(** The construction of a component, and whether its builder accepts it. *)
Definition made (v : value) : list event :=
  match v with
  | VObj cls args kw => [ENew cls args kw]
  | _ => []
  end.

Definition accepted `{Components} (v : value) : bool :=
  match v with
  | VObj cls args kw => accepts cls args kw
  | _ => false
  end.

Definition known (params : list string) (kw : list (string * value)) : bool :=
  forallb (fun p => existsb (String.eqb (fst p)) params) kw.

Fixpoint all_built (f : value -> option value) (xs : list value) : option (list value) :=
  match xs with
  | [] => Some []
  | x :: r =>
      match f x, all_built f r with
      | Some y, Some ys => Some (y :: ys)
      | _, _ => None
      end
  end.

(** The identification item the specification describes for the mapping
    [s]: the seven mandatory fields in order, the annotations, and the two
    flags, which pass the threshold and rank first unless the mapping says
    otherwise. *)
Definition identification_item (s : value) : option value :=
  match item_kwargs s with
  | Some kw =>
      match lookup_kw "calculated_mass_to_charge" kw,
            lookup_kw "experimental_mass_to_charge" kw,
            lookup_kw "charge_state" kw,
            lookup_kw "peptide_id" kw,
            lookup_kw "peptide_evidence_id" kw,
            lookup_kw "score" kw,
            lookup_kw "id" kw with
      | Some c, Some e, Some ch, Some p, Some pe, Some sc, Some i =>
          if known item_parameters kw
          then Some (VObj "SpectrumIdentificationItem" [c; e; ch; p; pe; sc; i]
                       [("cv_params", ensure_iterable (optional "cv_params" _t kw));
                        ("pass_threshold",
                         match lookup_kw "pass_threshold" kw with
                         | Some v => v
                         | None => VBool true
                         end);
                        ("rank",
                         match lookup_kw "rank" kw with
                         | Some v => v
                         | None => VInt 1
                         end)])
          else None
      | _, _, _, _, _, _, _ => None
      end
  | None => None
  end.
(** [sep.join(parts)] *)
Fixpoint str_join (sep : str) (parts : list str) : str :=
  match parts with
  | [] => []
  | [p] => p
  | p :: rest => p ++ sep ++ str_join sep rest
  end.

(** The newline character. *)
Definition nl : ascii := ascii_of_N 10.

Definition address_classes : list str :=
  [py "address"; py "property-address"; py "lot-address"; py "address-block"].

Definition address_tags : list str := [py "p"; py "div"; py "span"; py "li"].

Definition status_classes : list str :=
  [py "status"; py "availability"; py "flag"; py "badge"].

Definition postcode_pattern : str :=
  py "\b[A-Z]{1,2}\d[\dA-Z]?\s*\d[A-Z]{2}\b".

Definition guide_price_pattern : str :=
  py "Guide\s*Price\s*[:\-]?\s*("
  ++ pound :: py "?[\d,]+(?:\.\d{2})?(?:\s*to\s*"
  ++ pound :: py "?[\d,]+(?:\.\d{2})?)?)".

Definition auction_date_pattern : str :=
  py "Auction\s*Date\s*[:\-]?\s*([^\n]+)".

Definition bidding_closes_pattern : str :=
  py "Bidding\s+closes\s*[:\-]?\s*([^\n]+)".

Definition lot_pattern : str := py "Lot\s*(\d+)".

Definition status_pattern : str :=
  py "(available|for\s+sale|bidding\s+open|unsold|sold\s+prior|sold"
  ++ py "|withdrawn|postponed)".

Module Heuristics.
Section WithRe.

(** [re.search(pattern, text, re.IGNORECASE)]: group 1 of the match. *)
Variable re_search : str -> str -> option str.

(** [re.search(pattern, text)] as a condition. *)
Variable re_found : str -> str -> bool.

(** [_first_text(elem)], with the default [None]; a tag is always true. *)
Definition _first_text (elem : option str) : option str :=
  match elem with
  | None => None
  | Some text => if nonempty text then Some text else None
  end.

(** [a or b] *)
Definition or_else (a b : option str) : option str :=
  if truthy a then a else b.

Definition extract_title (soup : Page) : option str :=
  or_else (_first_text soup.(h1)) (_first_text soup.(title_tag)).

(** The loop over the address classes, and the one over the status
    classes. *)
Fixpoint first_by_class (soup : Page) (classes : list str) : option str :=
  match classes with
  | [] => None
  | cls :: rest =>
      let text := _first_text (soup.(by_class) cls) in
      if truthy text then text else first_by_class soup rest
  end.

(** The loop over the nodes of one tag name. *)
Fixpoint first_postcode (texts : list str) : option str :=
  match texts with
  | [] => None
  | node :: rest =>
      let text := _first_text (Some node) in
      if negb (truthy text) then first_postcode rest
      else if re_found postcode_pattern (or_empty text) then text
      else first_postcode rest
  end.

(** The loop over the tag names. *)
Fixpoint first_postcode_by_tag (soup : Page) (tag_names : list str)
  : option str :=
  match tag_names with
  | [] => None
  | tag_name :: rest =>
      match first_postcode (soup.(by_tag) tag_name) with
      | Some text => Some text
      | None => first_postcode_by_tag soup rest
      end
  end.

Definition extract_address (soup : Page) : option str :=
  match first_by_class soup address_classes with
  | Some text => Some text
  | None => first_postcode_by_tag soup address_tags
  end.

Definition extract_guide_price (text_blob : str) : option str :=
  match re_search guide_price_pattern text_blob with
  | Some group1 => Some (strip group1)
  | None => None
  end.

Definition extract_auction_date (text_blob : str) : option str :=
  match re_search auction_date_pattern text_blob with
  | Some group1 => Some (strip group1)
  | None =>
      match re_search bidding_closes_pattern text_blob with
      | Some group1 => Some (strip group1)
      | None => None
      end
  end.

Definition extract_lot_number (text_blob : str) : option str :=
  re_search lot_pattern text_blob.

Definition extract_status (soup : Page) (text_blob : str) : option str :=
  match first_by_class soup status_classes with
  | Some text => Some text
  | None => re_search status_pattern text_blob
  end.

(** [parse_property_page], on the parsed page. *)
Definition parse_soup (soup : Page) (url : str) : PropertyRecord :=
  let text_blob := str_join [nl] soup.(stripped_strings) in
  mkPropertyRecord url
    (extract_title soup)
    (extract_address soup)
    (extract_guide_price text_blob)
    (extract_status soup text_blob)
    (extract_auction_date text_blob)
    (extract_lot_number text_blob).

End WithRe.
End Heuristics.

(** ** The address graph ([make_graph.py]) *)

(** [d.get(k)] and [d[k] = v] on a [dict] with string keys, kept in
    insertion order. *)
Fixpoint sdict_get {V : Type} (d : list (str * V)) (k : str) : option V :=
  match d with
  | [] => None
  | (k', v) :: d' => if str_eqb k' k then Some v else sdict_get d' k
  end.

Fixpoint sdict_set {V : Type} (d : list (str * V)) (k : str) (v : V)
  : list (str * V) :=
  match d with
  | [] => [(k, v)]
  | (k', v') :: d' =>
      if str_eqb k' k then (k, v) :: d' else (k', v') :: sdict_set d' k v
  end.

(** [itertools.combinations(l, 2)] *)
Fixpoint combinations2 {A : Type} (l : list A) : list (A * A) :=
  match l with
  | [] => []
  | x :: rest => map (pair x) rest ++ combinations2 rest
  end.

(** What [geocode_address] can raise. *)
Inductive geo_error : Type :=
| GeoHTTPError
    (** [requests.HTTPError], from [raise_for_status] *)
| GeoError
    (** any other exception: the connection, the JSON, the numbers *).

Module Graph.
Section WithGeocoder.

Variable W : Type.

(** Floating-point numbers. *)
Variable Float : Type.

(** [geocode_address(addr)]: a pair [(lat, lon)], or [None] when the
    service knows no match. *)
Variable geocode_address :
  W -> str -> W * result geo_error (option (Float * Float)).

Variable haversine_km : Float -> Float -> Float -> Float -> Float.

Definition Coord : Type := Float * Float.

(** The variables of the geocoding loop, and the addresses sent to the
    service so far (latest first), each with whether an answer came. *)
Record Geo := mkGeo {
  world : W;
  cache : list (str * option Coord);
  coords : list (str * option Coord);
  requests : list (str * bool)
}.

(** [for addr in addresses:] *)
Fixpoint geocode_all (addresses : list str) (st : Geo) : Geo :=
  match addresses with
  | [] => st
  | addr :: rest =>
      match sdict_get st.(cache) addr with
      | Some cached =>
          geocode_all rest
            (mkGeo st.(world) st.(cache) (sdict_set st.(coords) addr cached)
               st.(requests))
      | None =>
          let (w, r) := geocode_address st.(world) addr in
          match r with
          | Ok result =>
              geocode_all rest
                (mkGeo w (sdict_set st.(cache) addr result)
                   (sdict_set st.(coords) addr result)
                   ((addr, true) :: st.(requests)))
          | Raise _ =>
              geocode_all rest
                (mkGeo w st.(cache) (sdict_set st.(coords) addr None)
                   ((addr, false) :: st.(requests)))
          end
      end
  end.

(** [{a: c for a, c in coords.items() if c is not None}] *)
Definition resolved_of (coords : list (str * option Coord))
  : list (str * Coord) :=
  flat_map
    (fun ac => match snd ac with Some c => [(fst ac, c)] | None => [] end)
    coords.

(** [[a for a, c in coords.items() if c is None]] *)
Definition unresolved_of (coords : list (str * option Coord)) : list str :=
  flat_map
    (fun ac => match snd ac with Some _ => [] | None => [fst ac] end)
    coords.

(** An undirected graph of [networkx]: its nodes with their position, and
    its edges with their weight. *)
Record nx_graph := mk_nx_graph {
  nodes : list (str * Coord);
  edges : list (str * str * Float)
}.

(** The edge joins [a] and [b], in either direction. *)
Definition joins (a b : str) (e : str * str * Float) : bool :=
  (str_eqb (fst (fst e)) a && str_eqb (snd (fst e)) b)
  || (str_eqb (fst (fst e)) b && str_eqb (snd (fst e)) a).

(** [G.add_edge(a, b, weight=w)]: a new edge, or a new weight for the edge
    there is. *)
Fixpoint add_edge (es : list (str * str * Float)) (a b : str) (w : Float)
  : list (str * str * Float) :=
  match es with
  | [] => [(a, b, w)]
  | e :: rest =>
      if joins a b e then (fst e, w) :: rest else e :: add_edge rest a b w
  end.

● ● ● ● ●

Return the opening line of the data and every line after it through the line containing "Fixpoint all_built (f", please, exactly as written and with nothing added.

**Problem solution**
(** The construction of a component, and whether its builder accepts it. *)
Definition made (v : value) : list event :=
  match v with
  | VObj cls args kw => [ENew cls args kw]
  | _ => []
  end.

Definition accepted `{Components} (v : value) : bool :=
  match v with
  | VObj cls args kw => accepts cls args kw
  | _ => false
  end.

Definition known (params : list string) (kw : list (string * value)) : bool :=
  forallb (fun p => existsb (String.eqb (fst p)) params) kw.

Fixpoint all_built (f : value -> option value) (xs : list value) : option (list value) :=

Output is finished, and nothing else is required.